== PROBLEM DETAILS ==
Find each line below that includes "zeta", then copy it.

◇ ◇ ◇ ◇

(* ===== verification/GeBase.v ===== *)
(** * Multiples of the base point: [GeScalarMultBase]

    src/tendermint/ed25519/edwards25519/edwards25519.go: the recoding of a scalar
    into 64 digits between -8 and 8, the constant-time table look-up [selectPoint] and
    [GeScalarMultBase], proved to compute [a B]. *)

From Stdlib Require Import Zmod Field.
From S2P Require Import Prelude EdCurve Field25519 LittleEndian Fe FeBytes Ge EdTables EdTablesOk.

Local Open Scope Z_scope.
Add Field F_field_gb : (Zmod.field_theory fe_p fe_p_prime).

(** ** Definitions *)

Definition equal (b c : Z) : Z :=
  let x := u32 (Z.lxor b c) in
  let x := u32 (x - 1) in
  s32 (Z.shiftr x 31).

Definition negative (b : Z) : Z := Z.land (Z.shiftr b 31) 1.

Definition PreComputedGroupElementCMove (t u : PreComputedGroupElement) (b : Z) : PreComputedGroupElement :=
  Pre (FeCMove (yPlusX t) (yPlusX u) b) (FeCMove (yMinusX t) (yMinusX u) b) (FeCMove (xy2d t) (xy2d u) b).

Definition selectPoint (pos : nat) (b : Z) : PreComputedGroupElement :=
  let bNegative := negative b in
  let bAbs := s32 (b - s32 (Z.shiftl (Z.land (s32 (- bNegative)) b) 1)) in
  let t := fold_left (fun t i =>
    PreComputedGroupElementCMove t (nth i (nth pos base []) Pre_Zero) (equal bAbs (s32 (Z.of_nat i + 1))))
    (seq 0 8) Pre_Zero in
  let minusT := Pre (FeCopy (yMinusX t)) (FeCopy (yPlusX t)) (FeNeg (xy2d t)) in
  PreComputedGroupElementCMove t minusT bNegative.

(** The four-bit digits of the scalar, lowest first. *)
Definition nibbles (a : list Z) : list Z :=
  concat (map (fun v => [s8 (Z.land v 15); s8 (Z.land (Z.shiftr v 4) 15)]) a).

(** The loop over [e[0..62]] and the step for [e[63]]. *)
Fixpoint recenter (carry : Z) (e : list Z) : list Z :=
  match e with
  | [] => []
  | [x] => [s8 (x + carry)]
  | x :: e' =>
      let x := s8 (x + carry) in
      let carry := Z.shiftr (s8 (x + 8)) 4 in
      s8 (x - s8 (Z.shiftl carry 4)) :: recenter carry e'
  end.

Definition add_digits (e : list Z) (h : ExtendedGroupElement) (ix : list nat) : ExtendedGroupElement :=
  fold_left (fun h i =>
    let t := selectPoint (i / 2) (nth i e 0) in
    let r := geMixedAdd h t in
    Comp_ToExtended r) ix h.

Definition GeScalarMultBase (a : list Z) : ExtendedGroupElement :=
  let e := recenter 0 (nibbles a) in
  let h := add_digits e Ext_Zero (map (fun k => 2 * k + 1)%nat (seq 0 32)) in
  let r := Ext_Double h in
  let s := Comp_ToProjective r in
  let r := Proj_Double s in
  let s := Comp_ToProjective r in
  let r := Proj_Double s in
  let s := Comp_ToProjective r in
  let r := Proj_Double s in
  let h := Comp_ToExtended r in
  add_digits e h (map (fun k => 2 * k)%nat (seq 0 32)).

(** ** The table look-up *)

Lemma PreCMove_spec t u (b : bool) : PreComputedGroupElementCMove t u (Z.b2z b) = if b then u else t.
Proof. unfold PreComputedGroupElementCMove. rewrite !FeCMove_spec. by destruct b, t, u. Qed.

Lemma PreCMove_1 t u : PreComputedGroupElementCMove t u 1 = u.
Proof. apply (PreCMove_spec t u true). Qed.
Lemma PreCMove_0 t u : PreComputedGroupElementCMove t u 0 = t.
Proof. apply (PreCMove_spec t u false). Qed.

Lemma neg_pre_rep P q : pre_rep P q ->
  pre_rep (cg_neg P) (Pre (FeCopy (yMinusX q)) (FeCopy (yPlusX q)) (FeNeg (xy2d q))).
Proof.
  intros (B1 & B2 & B3 & E1 & E2 & E3). destruct (FeNeg_spec loose (xy2d q) B3) as [B4 E4]; [done|].
  unfold pre_rep, FeCopy. cbn [yPlusX yMinusX xy2d]. rewrite E1, E2, E4, E3.
  repeat split; [done..| | |]; cbn; ring.
Qed.

(** The values a digit takes. *)
Lemma digit_cases b : -8 <= b <= 8 ->
  In b [-8; -7; -6; -5; -4; -3; -2; -1; 0; 1; 2; 3; 4; 5; 6; 7; 8].
Proof. intros H. cbn. lia. Qed.

Ltac eval_equal :=
  repeat match goal with |- context [equal ?a ?b] =>
    let v := eval vm_compute in (equal a b) in change (equal a b) with v end;
  rewrite ?PreCMove_1, ?PreCMove_0.

Lemma selectPoint_eq pos b : -8 <= b <= 8 -> selectPoint pos b =
  let t := if b =? 0 then Pre_Zero else nth (Z.to_nat (Z.abs b - 1)) (nth pos base []) Pre_Zero in
  if b <? 0 then Pre (FeCopy (yMinusX t)) (FeCopy (yPlusX t)) (FeNeg (xy2d t)) else t.
Proof.
  intros H%digit_cases. unfold selectPoint. generalize (nth pos base []). intros row.
  cbv beta zeta. unfold seq. cbn [fold_left].
  repeat (destruct H as [<-|H]; [
    match goal with |- context [s32 (?b - s32 ?x)] =>
      let v := eval vm_compute in (s32 (b - s32 x)) in change (s32 (b - s32 x)) with v end;
    match goal with |- context [negative ?b] =>
      let v := eval vm_compute in (negative b) in change (negative b) with v end;
    eval_equal; reflexivity|]). destruct H.
Qed.

Lemma base_rows : Forall (fun row => length row = 8%nat) base.
Proof.
  apply Forall_forall. intros row Hr%list_elem_of_In. destruct base_shape as [H _].
  rewrite forallb_forall in H. by apply Nat.eqb_eq, H.
Qed.

Lemma base_entry pos j : (pos < 32)%nat -> (j < 8)%nat ->
  pre_rep (smul ((Z.of_nat j + 1) * 256 ^ Z.of_nat pos) B25519) (nth j (nth pos base []) Pre_Zero).
Proof.
  intros Hp Hj. destruct base_shape as [_ Hl]. pose proof base_rows as Hr.
  pose proof (base_spec pos j) as Hs. revert Hl Hr Hs. generalize base. intros l Hl Hr Hs.
  destruct (lookup_lt_is_Some_2 l pos) as [row Hrow]; [lia|].
  rewrite Forall_lookup in Hr. pose proof (Hr _ _ Hrow) as H8.
  destruct (lookup_lt_is_Some_2 row j) as [q Hq]; [lia|].
  by rewrite (nth_lookup_Some l _ _ _ Hrow), (nth_lookup_Some row _ _ _ Hq); apply (Hs row).
Qed.

Lemma selectPoint_spec pos b : (pos < 32)%nat -> -8 <= b <= 8 ->
  pre_rep (smul (b * 256 ^ Z.of_nat pos) B25519) (selectPoint pos b).
Proof.
  intros Hp Hb. rewrite selectPoint_eq by done. cbv zeta.
  destruct (Z.eqb_spec b 0) as [->|Hz]; [rewrite smul_0; exact Pre_Zero_spec|].
  pose proof (base_entry pos (Z.to_nat (Z.abs b - 1)) Hp) as He.
  replace (Z.of_nat (Z.to_nat (Z.abs b - 1)) + 1) with (Z.abs b) in He by lia.
  specialize (He ltac:(lia)). destruct (Z.ltb_spec b 0).
  - replace b with (- Z.abs b) at 1 by lia. rewrite Z.mul_opp_l, smul_neg. by apply neg_pre_rep.
  - by replace b with (Z.abs b) at 1 by lia.
Qed.

(** ** The digits *)

Fixpoint radix16 (e : list Z) : Z :=
  match e with
  | [] => 0
  | x :: e' => x + 16 * radix16 e'
  end.

Lemma s8_id z : -128 <= z < 128 -> s8 z = z.
Proof. intros H. unfold sN. change (2 ^ (8 - 1)) with 128. change (2 ^ 8) with 256. rewrite Z.mod_small; lia. Qed.

Lemma nibbles_spec a : bytes_ok a -> radix16 (nibbles a) = le_val a /\
  length (nibbles a) = (2 * length a)%nat /\ Forall (fun x => 0 <= x < 16) (nibbles a).
Proof.
  induction 1 as [|v a Hv Ha (IHv & IHl & IHf)]; [done|]. unfold byte_ok in Hv.
  unfold nibbles. cbn [map concat]. fold (nibbles a). cbn [app radix16 length].
  change 15 with (Z.ones 4). rewrite !Z.land_ones, Z.shiftr_div_pow2 by lia. change (2 ^ 4) with 16.
  pose proof (Z.mod_pos_bound v 16). pose proof (Z.mod_pos_bound (v / 16) 16).
  rewrite !s8_id by lia. rewrite le_val_cons, IHv, IHl. split; [|split; [lia|]].
  - assert (v / 16 < 16) by (apply Z.div_lt_upper_bound; lia).
    assert (0 <= v / 16) by (apply Z.div_pos; lia).
    rewrite (Z.mod_small (v / 16)) by lia. pose proof (Z.div_mod v 16). lia.
  - repeat constructor; lia || done.
Qed.

Lemma recenter_step x c : 0 <= x < 16 -> 0 <= c <= 1 ->
  let c' := Z.shiftr (s8 (s8 (x + c) + 8)) 4 in
  0 <= c' <= 1 /\ s8 (s8 (x + c) - s8 (Z.shiftl c' 4)) = x + c - 16 * c' /\ -8 <= x + c - 16 * c' <= 8.
Proof.
  intros Hx Hc. cbv zeta. rewrite (s8_id (x + c)), (s8_id (x + c + 8)), Z.shiftr_div_pow2, Z.shiftl_mul_pow2 by lia.
  change (2 ^ 4) with 16. pose proof (Z.div_mod (x + c + 8) 16). pose proof (Z.mod_pos_bound (x + c + 8) 16).
  rewrite (s8_id (_ * 16)) by lia. rewrite s8_id by lia. lia.
Qed.

Lemma recenter_spec e : forall c, 0 <= c <= 1 -> Forall (fun x => 0 <= x < 16) e -> e <> [] ->
  radix16 e < 8 * 16 ^ (Z.of_nat (length e) - 1) ->
  radix16 (recenter c e) = radix16 e + c /\ length (recenter c e) = length e /\
  Forall (fun x => -8 <= x <= 8) (recenter c e).
Proof.
  induction e as [|x e IH]; [done|]. intros c Hc [Hx He]%Forall_cons _ Hlt.
  destruct e as [|y e].
  - cbn in *. rewrite s8_id by lia. repeat constructor; lia.
  - destruct (recenter_step x c Hx Hc) as (Hc' & Ed & Hd). cbv zeta in Hc', Ed, Hd.
    change (recenter c (x :: y :: e)) with
      (let x := s8 (x + c) in let carry := Z.shiftr (s8 (x + 8)) 4 in
       s8 (x - s8 (Z.shiftl carry 4)) :: recenter carry (y :: e)). cbv zeta. rewrite Ed.
    destruct (IH _ Hc' He) as (E1 & E2 & E3); [done| |].
    + cbn [radix16] in Hlt |- *. cbn [length] in Hlt |- *.
      replace (Z.of_nat (S (S (length e))) - 1) with (Z.succ (Z.of_nat (S (length e)) - 1)) in Hlt by lia.
      rewrite Z.pow_succ_r in Hlt by lia. lia.
    + cbn [radix16 length] in *. rewrite E1, E2. split; [|split; [lia|]]; [|by constructor]. lia.
Qed.

(** ** The sum *)

Definition digit_sum (e : list Z) (ix : list nat) : Z :=
  foldr (fun i s => nth i e 0 * 256 ^ Z.of_nat (i / 2) + s) 0 ix.

Lemma add_digits_spec e ix : Forall (fun x => -8 <= x <= 8) e -> Forall (fun i => i < 64)%nat ix ->
  forall P h, ext_rep P h ->
  ext_rep (cg_add P (smul (digit_sum e ix) B25519)) (add_digits e h ix).
Proof.
  intros He. induction 1 as [|i ix Hi Hix IH]; intros P h Hh.
  - cbn [digit_sum foldr add_digits fold_left]. by rewrite smul_0, cg_comm, cg_zero_l.
  - cbn [add_digits fold_left digit_sum foldr]. fold (digit_sum e ix).
    assert (Hd : -8 <= nth i e 0 <= 8).
    { destruct (nth_in_or_default i e 0) as [Hin| ->]; [|lia].
      rewrite Forall_forall in He. by apply He, list_elem_of_In. }
    assert (Hp : (i / 2 < 32)%nat) by (apply Nat.Div0.div_lt_upper_bound; lia).
    rewrite smul_add, cg_assoc. apply IH, Comp_ToExtended_spec, geMixedAdd_spec; [done|].
    by apply selectPoint_spec.
Qed.

Lemma digit_sum_shift x y e f n : (forall k, f (S k) = S (S (f k))) ->
  digit_sum (x :: y :: e) (map f (seq 1 n)) = 256 * digit_sum e (map f (seq 0 n)).
Proof.
  intros Hf. rewrite <- (seq_shift n 0), map_map. induction (seq 0 n) as [|k l IH]; [done|].
  cbn [map digit_sum foldr]. unfold digit_sum in IH. rewrite IH, Hf.
  replace (S (S (f k)) / 2)%nat with (S (f k / 2))
    by (symmetry; apply (Nat.div_add_l 1 2 (f k)); lia).
  rewrite Nat2Z.inj_succ, Z.pow_succ_r by lia. cbn [nth]. lia.
Qed.

Lemma digit_sum_split n : forall e, length e = (2 * n)%nat ->
  radix16 e = 16 * digit_sum e (map (fun k => 2 * k + 1)%nat (seq 0 n)) +
    digit_sum e (map (fun k => 2 * k)%nat (seq 0 n)).
Proof.
  induction n as [|n IH]; intros e He.
  - destruct e; [done|discriminate].
  - destruct e as [|x [|y e]]; cbn [length] in He; [lia..|].
    change (seq 0 (S n)) with (0%nat :: seq 1 n). cbn [map]. unfold digit_sum. cbn [foldr].
    fold (digit_sum (x :: y :: e) (map (fun k => 2 * k + 1)%nat (seq 1 n))).
    fold (digit_sum (x :: y :: e) (map (fun k => 2 * k)%nat (seq 1 n))).
    rewrite !digit_sum_shift by lia. cbn [radix16]. rewrite (IH e) by lia.
    change ((2 * 0 + 1) / 2)%nat with 0%nat. change ((2 * 0) / 2)%nat with 0%nat.
    change (nth (2 * 0 + 1) (x :: y :: e) 0) with y. change (nth (2 * 0) (x :: y :: e) 0) with x.
    change (256 ^ Z.of_nat 0) with 1. lia.
Qed.

(** [GeScalarMultBase] computes [a B] for [a < 2^255]. *)
Lemma GeScalarMultBase_rep a : array 32 a -> le_val a < 2 ^ 255 ->
  ext_rep (smul (le_val a) B25519) (GeScalarMultBase a).
Proof.
  intros [Hl Ha] Hlt. destruct (nibbles_spec a Ha) as (Ev & El & Ef). rewrite Hl in El.
  destruct (recenter_spec (nibbles a) 0) as (Rv & Rl & Rf); [lia|done| | |].
  { by intros E; rewrite E in El. }
  { rewrite El, Ev. exact Hlt. }
  unfold GeScalarMultBase. cbv beta zeta. revert Rv Rl Rf. generalize (recenter 0 (nibbles a)).
  intros e Rv Rl Rf. rewrite El in Rl. rewrite (digit_sum_split 32 e Rl), Ev in Rv.
  replace (le_val a) with (2 * (2 * (2 * (2 * digit_sum e (map (fun k => 2 * k + 1)%nat (seq 0 32))))) +
    digit_sum e (map (fun k => 2 * k)%nat (seq 0 32))) by lia.
  rewrite smul_add, !smul_double. apply add_digits_spec; [done| |].
  { apply Forall_forall. intros i Hi%list_elem_of_In%in_map_iff. destruct Hi as (k & <- & Hk%in_seq). lia. }
  apply Comp_ToExtended_spec, Proj_Double_spec, Comp_ToProjective_spec, Proj_Double_spec,
    Comp_ToProjective_spec, Proj_Double_spec, Comp_ToProjective_spec, Ext_Double_spec.
  rewrite <- (cg_zero_l (smul _ _)). apply add_digits_spec; [done| |exact Ext_Zero_spec].
  apply Forall_forall. intros i Hi%list_elem_of_In%in_map_iff. destruct Hi as (k & <- & Hk%in_seq). lia.
Qed.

◇ ◇ ◇ ◇

== RESULT FOR THIS TASK ==
  cbv beta zeta. unfold seq. cbn [fold_left].
  intros Hp Hb. rewrite selectPoint_eq by done. cbv zeta.
  intros Hx Hc. cbv zeta. rewrite (s8_id (x + c)), (s8_id (x + c + 8)), Z.shiftr_div_pow2, Z.shiftl_mul_pow2 by lia.
  - destruct (recenter_step x c Hx Hc) as (Hc' & Ed & Hd). cbv zeta in Hc', Ed, Hd.
       s8 (x - s8 (Z.shiftl carry 4)) :: recenter carry (y :: e)). cbv zeta. rewrite Ed.
  unfold GeScalarMultBase. cbv beta zeta. revert Rv Rl Rf. generalize (recenter 0 (nibbles a)).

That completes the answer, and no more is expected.